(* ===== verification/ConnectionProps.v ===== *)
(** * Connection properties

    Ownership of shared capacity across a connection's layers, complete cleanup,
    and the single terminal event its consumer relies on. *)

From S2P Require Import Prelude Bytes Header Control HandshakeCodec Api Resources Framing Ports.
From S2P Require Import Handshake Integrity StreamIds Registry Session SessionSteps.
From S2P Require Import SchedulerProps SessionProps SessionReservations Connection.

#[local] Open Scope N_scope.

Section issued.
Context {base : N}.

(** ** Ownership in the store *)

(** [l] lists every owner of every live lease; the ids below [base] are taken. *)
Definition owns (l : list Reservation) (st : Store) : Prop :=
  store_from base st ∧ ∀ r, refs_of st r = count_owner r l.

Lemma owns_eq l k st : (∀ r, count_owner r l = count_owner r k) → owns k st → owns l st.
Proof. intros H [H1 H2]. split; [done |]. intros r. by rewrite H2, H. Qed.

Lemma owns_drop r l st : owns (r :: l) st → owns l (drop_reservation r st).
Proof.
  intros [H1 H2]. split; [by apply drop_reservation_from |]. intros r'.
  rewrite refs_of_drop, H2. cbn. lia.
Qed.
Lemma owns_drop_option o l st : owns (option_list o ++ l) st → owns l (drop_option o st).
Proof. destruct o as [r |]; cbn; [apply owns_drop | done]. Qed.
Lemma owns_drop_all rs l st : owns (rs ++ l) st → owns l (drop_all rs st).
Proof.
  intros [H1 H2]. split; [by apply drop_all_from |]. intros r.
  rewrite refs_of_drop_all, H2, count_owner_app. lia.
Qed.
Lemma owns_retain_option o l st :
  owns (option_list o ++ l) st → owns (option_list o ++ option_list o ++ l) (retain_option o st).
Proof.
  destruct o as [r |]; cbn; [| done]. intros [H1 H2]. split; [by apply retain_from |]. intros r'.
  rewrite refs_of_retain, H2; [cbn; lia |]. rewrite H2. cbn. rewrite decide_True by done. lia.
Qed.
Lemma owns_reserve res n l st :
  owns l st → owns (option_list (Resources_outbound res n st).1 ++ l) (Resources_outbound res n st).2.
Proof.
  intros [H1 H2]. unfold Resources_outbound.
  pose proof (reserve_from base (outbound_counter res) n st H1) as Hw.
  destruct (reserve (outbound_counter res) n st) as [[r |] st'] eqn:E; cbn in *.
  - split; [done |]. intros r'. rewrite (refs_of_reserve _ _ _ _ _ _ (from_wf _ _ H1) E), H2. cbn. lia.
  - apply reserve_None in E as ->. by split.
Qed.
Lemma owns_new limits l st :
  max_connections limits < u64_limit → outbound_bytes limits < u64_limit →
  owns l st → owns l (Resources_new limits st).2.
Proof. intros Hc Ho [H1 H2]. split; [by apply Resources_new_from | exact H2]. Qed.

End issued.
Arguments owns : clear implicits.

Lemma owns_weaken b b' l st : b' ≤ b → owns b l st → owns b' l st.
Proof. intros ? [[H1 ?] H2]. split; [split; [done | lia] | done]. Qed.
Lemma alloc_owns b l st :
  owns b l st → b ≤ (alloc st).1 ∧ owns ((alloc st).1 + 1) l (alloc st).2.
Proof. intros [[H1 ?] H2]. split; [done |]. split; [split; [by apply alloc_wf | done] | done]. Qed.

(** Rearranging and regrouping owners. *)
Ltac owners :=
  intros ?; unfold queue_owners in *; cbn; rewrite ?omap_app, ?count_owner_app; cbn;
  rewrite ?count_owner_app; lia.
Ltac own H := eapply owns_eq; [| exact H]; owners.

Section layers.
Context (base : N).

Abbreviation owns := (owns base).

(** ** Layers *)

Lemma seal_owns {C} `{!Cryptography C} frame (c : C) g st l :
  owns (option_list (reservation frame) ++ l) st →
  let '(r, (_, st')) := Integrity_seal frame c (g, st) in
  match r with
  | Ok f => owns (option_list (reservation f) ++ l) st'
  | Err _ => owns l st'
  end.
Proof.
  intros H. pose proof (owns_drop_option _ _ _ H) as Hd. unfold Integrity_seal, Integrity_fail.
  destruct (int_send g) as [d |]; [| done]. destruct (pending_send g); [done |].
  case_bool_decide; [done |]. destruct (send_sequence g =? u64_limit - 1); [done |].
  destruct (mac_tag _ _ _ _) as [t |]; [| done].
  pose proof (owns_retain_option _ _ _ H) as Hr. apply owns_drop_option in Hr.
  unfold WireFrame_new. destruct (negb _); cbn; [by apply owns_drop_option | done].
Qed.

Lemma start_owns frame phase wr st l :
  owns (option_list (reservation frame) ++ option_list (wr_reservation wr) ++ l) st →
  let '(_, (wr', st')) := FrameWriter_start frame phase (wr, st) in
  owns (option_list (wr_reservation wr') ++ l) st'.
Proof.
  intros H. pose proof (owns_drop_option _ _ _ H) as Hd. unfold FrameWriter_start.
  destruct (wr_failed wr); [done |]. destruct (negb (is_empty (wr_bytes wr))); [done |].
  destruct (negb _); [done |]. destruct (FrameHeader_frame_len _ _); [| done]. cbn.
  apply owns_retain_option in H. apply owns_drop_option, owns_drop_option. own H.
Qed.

* * *

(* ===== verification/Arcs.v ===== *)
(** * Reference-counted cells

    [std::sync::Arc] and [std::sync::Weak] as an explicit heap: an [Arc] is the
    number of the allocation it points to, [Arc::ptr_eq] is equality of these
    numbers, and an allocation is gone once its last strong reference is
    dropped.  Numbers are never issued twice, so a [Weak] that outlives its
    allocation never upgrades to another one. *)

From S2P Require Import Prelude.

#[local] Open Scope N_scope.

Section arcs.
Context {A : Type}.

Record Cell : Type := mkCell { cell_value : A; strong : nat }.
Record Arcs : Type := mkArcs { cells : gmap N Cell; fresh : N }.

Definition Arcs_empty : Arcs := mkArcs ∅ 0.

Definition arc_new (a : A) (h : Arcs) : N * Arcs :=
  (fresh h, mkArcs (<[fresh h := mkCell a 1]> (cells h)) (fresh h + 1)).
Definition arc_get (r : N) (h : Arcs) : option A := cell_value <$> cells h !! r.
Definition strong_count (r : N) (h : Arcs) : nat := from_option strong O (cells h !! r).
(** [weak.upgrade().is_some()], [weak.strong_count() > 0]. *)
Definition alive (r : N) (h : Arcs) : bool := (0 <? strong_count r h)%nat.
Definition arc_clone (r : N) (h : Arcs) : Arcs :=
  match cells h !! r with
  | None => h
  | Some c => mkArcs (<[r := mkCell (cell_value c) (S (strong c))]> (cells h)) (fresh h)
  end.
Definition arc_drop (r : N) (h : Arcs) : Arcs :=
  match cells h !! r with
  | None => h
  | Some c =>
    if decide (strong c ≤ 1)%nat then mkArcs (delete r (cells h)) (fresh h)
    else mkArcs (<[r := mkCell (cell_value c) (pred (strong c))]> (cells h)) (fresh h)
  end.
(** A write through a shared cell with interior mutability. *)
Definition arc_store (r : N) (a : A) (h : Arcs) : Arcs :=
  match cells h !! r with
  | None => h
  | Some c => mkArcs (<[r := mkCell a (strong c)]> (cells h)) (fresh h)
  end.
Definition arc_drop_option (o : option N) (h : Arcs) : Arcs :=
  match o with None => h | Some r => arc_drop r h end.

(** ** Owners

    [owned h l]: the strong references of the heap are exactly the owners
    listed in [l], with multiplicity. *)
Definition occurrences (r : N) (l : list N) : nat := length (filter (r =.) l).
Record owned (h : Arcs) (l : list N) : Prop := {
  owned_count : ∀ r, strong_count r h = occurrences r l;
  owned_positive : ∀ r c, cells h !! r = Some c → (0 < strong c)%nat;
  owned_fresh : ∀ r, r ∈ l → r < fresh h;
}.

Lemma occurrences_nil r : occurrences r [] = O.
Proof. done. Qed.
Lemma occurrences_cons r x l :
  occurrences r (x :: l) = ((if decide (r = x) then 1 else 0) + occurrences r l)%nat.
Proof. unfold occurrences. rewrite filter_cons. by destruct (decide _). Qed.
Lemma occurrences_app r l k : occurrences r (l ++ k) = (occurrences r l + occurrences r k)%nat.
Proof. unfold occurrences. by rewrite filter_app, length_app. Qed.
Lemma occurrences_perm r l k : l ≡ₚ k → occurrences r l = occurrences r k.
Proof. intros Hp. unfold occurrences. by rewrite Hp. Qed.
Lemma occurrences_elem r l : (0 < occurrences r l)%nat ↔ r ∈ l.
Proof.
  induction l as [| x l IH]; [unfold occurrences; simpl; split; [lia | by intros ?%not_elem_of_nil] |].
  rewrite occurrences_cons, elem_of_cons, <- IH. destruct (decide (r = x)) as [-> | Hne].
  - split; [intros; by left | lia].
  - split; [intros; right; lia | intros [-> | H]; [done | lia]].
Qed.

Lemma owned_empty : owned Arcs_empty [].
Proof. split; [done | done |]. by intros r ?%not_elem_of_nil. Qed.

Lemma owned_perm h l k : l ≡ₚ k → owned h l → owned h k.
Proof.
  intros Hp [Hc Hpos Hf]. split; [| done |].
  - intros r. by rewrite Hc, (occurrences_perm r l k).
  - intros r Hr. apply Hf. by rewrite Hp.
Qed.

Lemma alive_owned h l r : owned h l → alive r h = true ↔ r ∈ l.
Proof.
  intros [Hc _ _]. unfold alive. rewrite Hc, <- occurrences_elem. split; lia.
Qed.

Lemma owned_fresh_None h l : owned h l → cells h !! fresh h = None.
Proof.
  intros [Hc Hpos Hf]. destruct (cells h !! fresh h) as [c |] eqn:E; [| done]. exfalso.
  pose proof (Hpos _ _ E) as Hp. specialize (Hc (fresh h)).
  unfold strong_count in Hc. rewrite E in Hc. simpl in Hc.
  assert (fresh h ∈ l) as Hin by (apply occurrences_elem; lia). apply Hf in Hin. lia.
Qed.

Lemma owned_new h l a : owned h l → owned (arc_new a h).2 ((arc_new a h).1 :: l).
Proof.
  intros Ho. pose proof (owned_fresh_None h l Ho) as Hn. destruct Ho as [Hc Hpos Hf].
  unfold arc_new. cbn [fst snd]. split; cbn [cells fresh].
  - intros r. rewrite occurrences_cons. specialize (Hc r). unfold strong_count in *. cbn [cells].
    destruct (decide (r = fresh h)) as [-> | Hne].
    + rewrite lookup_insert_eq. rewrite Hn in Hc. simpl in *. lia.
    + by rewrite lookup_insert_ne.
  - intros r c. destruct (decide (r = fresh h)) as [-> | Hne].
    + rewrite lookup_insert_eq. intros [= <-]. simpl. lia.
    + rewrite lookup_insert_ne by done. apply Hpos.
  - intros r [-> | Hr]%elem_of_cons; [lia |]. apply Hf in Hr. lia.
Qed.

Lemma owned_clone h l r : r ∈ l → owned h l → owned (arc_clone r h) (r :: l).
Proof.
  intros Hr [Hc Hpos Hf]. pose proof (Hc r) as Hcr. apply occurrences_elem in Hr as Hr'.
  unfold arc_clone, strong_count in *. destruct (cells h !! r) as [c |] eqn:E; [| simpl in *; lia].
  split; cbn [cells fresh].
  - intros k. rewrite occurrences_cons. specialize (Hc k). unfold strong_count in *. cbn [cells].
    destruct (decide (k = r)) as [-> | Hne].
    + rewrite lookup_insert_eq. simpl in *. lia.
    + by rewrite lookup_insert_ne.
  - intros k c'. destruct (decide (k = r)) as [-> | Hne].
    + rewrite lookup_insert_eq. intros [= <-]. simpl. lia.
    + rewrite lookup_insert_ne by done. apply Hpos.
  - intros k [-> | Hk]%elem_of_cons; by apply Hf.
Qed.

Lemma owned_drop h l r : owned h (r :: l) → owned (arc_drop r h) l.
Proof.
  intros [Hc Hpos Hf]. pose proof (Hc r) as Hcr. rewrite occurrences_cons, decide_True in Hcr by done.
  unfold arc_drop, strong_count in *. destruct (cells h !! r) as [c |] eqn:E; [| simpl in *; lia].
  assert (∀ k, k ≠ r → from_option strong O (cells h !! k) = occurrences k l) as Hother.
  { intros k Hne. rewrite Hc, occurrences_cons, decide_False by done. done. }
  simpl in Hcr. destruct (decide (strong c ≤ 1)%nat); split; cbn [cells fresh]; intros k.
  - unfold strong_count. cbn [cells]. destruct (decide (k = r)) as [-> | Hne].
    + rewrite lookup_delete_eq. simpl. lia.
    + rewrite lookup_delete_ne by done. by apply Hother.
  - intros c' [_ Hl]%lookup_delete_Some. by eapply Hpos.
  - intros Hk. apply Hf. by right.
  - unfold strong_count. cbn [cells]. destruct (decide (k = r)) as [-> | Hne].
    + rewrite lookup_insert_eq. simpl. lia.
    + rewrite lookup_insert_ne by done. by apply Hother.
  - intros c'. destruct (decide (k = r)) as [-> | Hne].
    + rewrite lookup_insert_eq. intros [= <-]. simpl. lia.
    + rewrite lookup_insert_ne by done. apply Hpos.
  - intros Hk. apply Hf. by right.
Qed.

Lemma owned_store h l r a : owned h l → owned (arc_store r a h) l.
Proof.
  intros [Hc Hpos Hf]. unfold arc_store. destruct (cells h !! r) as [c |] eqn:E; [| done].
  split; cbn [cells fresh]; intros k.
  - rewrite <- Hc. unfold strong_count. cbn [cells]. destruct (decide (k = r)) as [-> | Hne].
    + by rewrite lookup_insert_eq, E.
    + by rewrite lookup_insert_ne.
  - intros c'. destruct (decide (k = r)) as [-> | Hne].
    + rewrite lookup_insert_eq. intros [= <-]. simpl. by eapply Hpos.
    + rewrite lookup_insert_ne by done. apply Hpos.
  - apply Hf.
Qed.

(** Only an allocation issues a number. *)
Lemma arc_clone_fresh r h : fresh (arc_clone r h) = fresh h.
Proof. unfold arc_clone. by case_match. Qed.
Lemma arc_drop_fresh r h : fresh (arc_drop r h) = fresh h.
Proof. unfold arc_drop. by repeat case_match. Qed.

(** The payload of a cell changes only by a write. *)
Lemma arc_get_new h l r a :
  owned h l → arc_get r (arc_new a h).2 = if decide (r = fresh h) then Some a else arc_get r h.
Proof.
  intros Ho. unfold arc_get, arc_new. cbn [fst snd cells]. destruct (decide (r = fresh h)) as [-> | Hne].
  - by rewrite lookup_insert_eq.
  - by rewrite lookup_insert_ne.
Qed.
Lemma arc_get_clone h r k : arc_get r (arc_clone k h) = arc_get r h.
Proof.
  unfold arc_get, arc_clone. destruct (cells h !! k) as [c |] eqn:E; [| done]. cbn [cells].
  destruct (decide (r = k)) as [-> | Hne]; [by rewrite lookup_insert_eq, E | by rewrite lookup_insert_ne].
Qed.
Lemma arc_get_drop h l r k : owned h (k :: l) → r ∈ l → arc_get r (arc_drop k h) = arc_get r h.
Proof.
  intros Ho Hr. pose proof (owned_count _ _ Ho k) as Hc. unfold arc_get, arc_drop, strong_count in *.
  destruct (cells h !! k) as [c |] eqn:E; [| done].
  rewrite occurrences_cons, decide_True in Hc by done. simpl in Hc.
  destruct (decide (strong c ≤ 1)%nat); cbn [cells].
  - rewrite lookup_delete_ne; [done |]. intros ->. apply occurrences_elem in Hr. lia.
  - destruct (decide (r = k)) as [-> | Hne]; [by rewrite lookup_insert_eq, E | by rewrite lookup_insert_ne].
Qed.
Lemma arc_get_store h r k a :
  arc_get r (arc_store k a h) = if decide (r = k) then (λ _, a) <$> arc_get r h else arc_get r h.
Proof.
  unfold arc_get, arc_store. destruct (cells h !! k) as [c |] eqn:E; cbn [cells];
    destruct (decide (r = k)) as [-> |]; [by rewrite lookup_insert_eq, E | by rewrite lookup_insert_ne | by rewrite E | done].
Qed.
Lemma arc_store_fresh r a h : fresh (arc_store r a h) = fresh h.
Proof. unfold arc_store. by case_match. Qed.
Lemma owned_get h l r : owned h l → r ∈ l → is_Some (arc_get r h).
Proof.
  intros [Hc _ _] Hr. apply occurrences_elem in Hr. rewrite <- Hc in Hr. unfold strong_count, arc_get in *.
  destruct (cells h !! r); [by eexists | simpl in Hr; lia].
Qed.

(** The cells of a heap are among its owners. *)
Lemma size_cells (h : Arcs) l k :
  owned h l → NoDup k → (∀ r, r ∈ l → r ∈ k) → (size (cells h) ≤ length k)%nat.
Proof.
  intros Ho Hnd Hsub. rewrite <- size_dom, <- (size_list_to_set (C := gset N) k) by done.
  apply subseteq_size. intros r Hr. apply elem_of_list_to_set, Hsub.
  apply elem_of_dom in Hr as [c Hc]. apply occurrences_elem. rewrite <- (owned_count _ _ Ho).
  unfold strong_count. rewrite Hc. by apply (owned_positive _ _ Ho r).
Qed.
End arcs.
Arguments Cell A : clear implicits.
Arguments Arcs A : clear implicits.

--

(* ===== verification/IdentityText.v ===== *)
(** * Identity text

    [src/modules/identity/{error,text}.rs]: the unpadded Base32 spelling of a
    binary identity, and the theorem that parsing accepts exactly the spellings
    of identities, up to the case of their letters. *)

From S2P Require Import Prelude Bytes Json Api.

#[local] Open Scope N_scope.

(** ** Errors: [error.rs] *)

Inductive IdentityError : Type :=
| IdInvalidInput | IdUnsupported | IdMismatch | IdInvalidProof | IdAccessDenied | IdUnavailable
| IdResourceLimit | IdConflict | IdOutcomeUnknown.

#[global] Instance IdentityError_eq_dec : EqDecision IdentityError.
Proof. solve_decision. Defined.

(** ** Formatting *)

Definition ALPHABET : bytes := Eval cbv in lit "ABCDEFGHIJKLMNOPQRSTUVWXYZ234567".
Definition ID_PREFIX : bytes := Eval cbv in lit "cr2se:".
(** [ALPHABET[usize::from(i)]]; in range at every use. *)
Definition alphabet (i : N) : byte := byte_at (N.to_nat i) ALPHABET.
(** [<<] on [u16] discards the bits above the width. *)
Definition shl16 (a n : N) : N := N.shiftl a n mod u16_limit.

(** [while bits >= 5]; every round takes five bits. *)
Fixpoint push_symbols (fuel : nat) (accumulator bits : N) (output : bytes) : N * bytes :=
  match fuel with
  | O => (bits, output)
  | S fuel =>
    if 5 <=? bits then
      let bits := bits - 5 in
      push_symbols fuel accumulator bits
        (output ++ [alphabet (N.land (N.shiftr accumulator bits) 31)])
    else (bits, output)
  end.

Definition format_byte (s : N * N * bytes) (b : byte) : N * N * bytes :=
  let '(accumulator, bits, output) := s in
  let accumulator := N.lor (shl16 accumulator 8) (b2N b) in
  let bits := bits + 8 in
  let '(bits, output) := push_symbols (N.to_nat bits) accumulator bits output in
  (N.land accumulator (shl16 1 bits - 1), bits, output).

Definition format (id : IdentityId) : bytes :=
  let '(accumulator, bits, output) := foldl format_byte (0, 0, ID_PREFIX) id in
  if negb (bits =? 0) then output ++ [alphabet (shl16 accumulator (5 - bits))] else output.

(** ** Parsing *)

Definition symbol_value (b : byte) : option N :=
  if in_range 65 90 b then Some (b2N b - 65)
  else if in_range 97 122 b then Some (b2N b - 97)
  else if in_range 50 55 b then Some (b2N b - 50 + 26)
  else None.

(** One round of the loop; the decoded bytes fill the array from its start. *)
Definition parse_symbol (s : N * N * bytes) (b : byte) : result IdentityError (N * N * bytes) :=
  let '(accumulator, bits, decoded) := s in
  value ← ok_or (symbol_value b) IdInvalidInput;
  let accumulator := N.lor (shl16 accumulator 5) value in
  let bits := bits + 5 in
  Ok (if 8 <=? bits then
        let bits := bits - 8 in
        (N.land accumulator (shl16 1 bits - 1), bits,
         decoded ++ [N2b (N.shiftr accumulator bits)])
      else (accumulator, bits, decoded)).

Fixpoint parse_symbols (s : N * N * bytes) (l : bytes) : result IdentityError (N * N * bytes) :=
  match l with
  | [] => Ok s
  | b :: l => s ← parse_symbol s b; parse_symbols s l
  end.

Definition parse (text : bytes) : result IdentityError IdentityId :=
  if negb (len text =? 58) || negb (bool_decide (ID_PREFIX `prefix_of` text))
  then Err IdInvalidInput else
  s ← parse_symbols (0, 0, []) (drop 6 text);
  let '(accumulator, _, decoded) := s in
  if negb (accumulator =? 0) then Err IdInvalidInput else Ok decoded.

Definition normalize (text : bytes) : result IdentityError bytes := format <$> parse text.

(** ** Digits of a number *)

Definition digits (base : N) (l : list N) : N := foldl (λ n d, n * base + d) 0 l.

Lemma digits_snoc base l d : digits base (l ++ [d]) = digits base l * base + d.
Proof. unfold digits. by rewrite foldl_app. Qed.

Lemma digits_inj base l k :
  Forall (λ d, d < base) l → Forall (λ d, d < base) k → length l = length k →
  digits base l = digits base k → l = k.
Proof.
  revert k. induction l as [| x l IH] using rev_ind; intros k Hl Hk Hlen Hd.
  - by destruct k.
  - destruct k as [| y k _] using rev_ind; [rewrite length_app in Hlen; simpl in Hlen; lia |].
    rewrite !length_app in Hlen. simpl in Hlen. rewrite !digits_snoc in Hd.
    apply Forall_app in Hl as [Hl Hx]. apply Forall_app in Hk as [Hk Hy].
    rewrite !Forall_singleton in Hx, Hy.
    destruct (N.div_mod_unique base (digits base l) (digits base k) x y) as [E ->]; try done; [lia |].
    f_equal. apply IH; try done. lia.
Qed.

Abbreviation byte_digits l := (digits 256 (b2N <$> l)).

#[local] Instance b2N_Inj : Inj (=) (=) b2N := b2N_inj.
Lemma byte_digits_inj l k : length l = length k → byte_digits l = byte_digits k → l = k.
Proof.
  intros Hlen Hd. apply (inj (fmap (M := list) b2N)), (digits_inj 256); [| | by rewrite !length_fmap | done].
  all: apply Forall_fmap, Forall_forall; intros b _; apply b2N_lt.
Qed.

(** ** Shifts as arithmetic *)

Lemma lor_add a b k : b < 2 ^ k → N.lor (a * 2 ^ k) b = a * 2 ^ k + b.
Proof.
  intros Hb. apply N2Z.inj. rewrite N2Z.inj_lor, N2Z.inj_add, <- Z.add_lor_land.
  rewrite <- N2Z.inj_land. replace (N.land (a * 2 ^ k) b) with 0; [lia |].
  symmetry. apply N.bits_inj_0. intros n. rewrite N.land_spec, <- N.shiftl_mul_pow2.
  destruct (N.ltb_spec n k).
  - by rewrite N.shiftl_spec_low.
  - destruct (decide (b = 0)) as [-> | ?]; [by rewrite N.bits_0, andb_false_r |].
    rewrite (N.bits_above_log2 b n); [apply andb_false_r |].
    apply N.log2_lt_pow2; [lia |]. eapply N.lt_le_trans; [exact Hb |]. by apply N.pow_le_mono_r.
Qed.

> **Problem**:
Where does the word "Arguments" show up in the material? Copy out each line that has it.

> **Result for this exercise**:
Arguments owns : clear implicits.
Arguments Cell A : clear implicits.
Arguments Arcs A : clear implicits.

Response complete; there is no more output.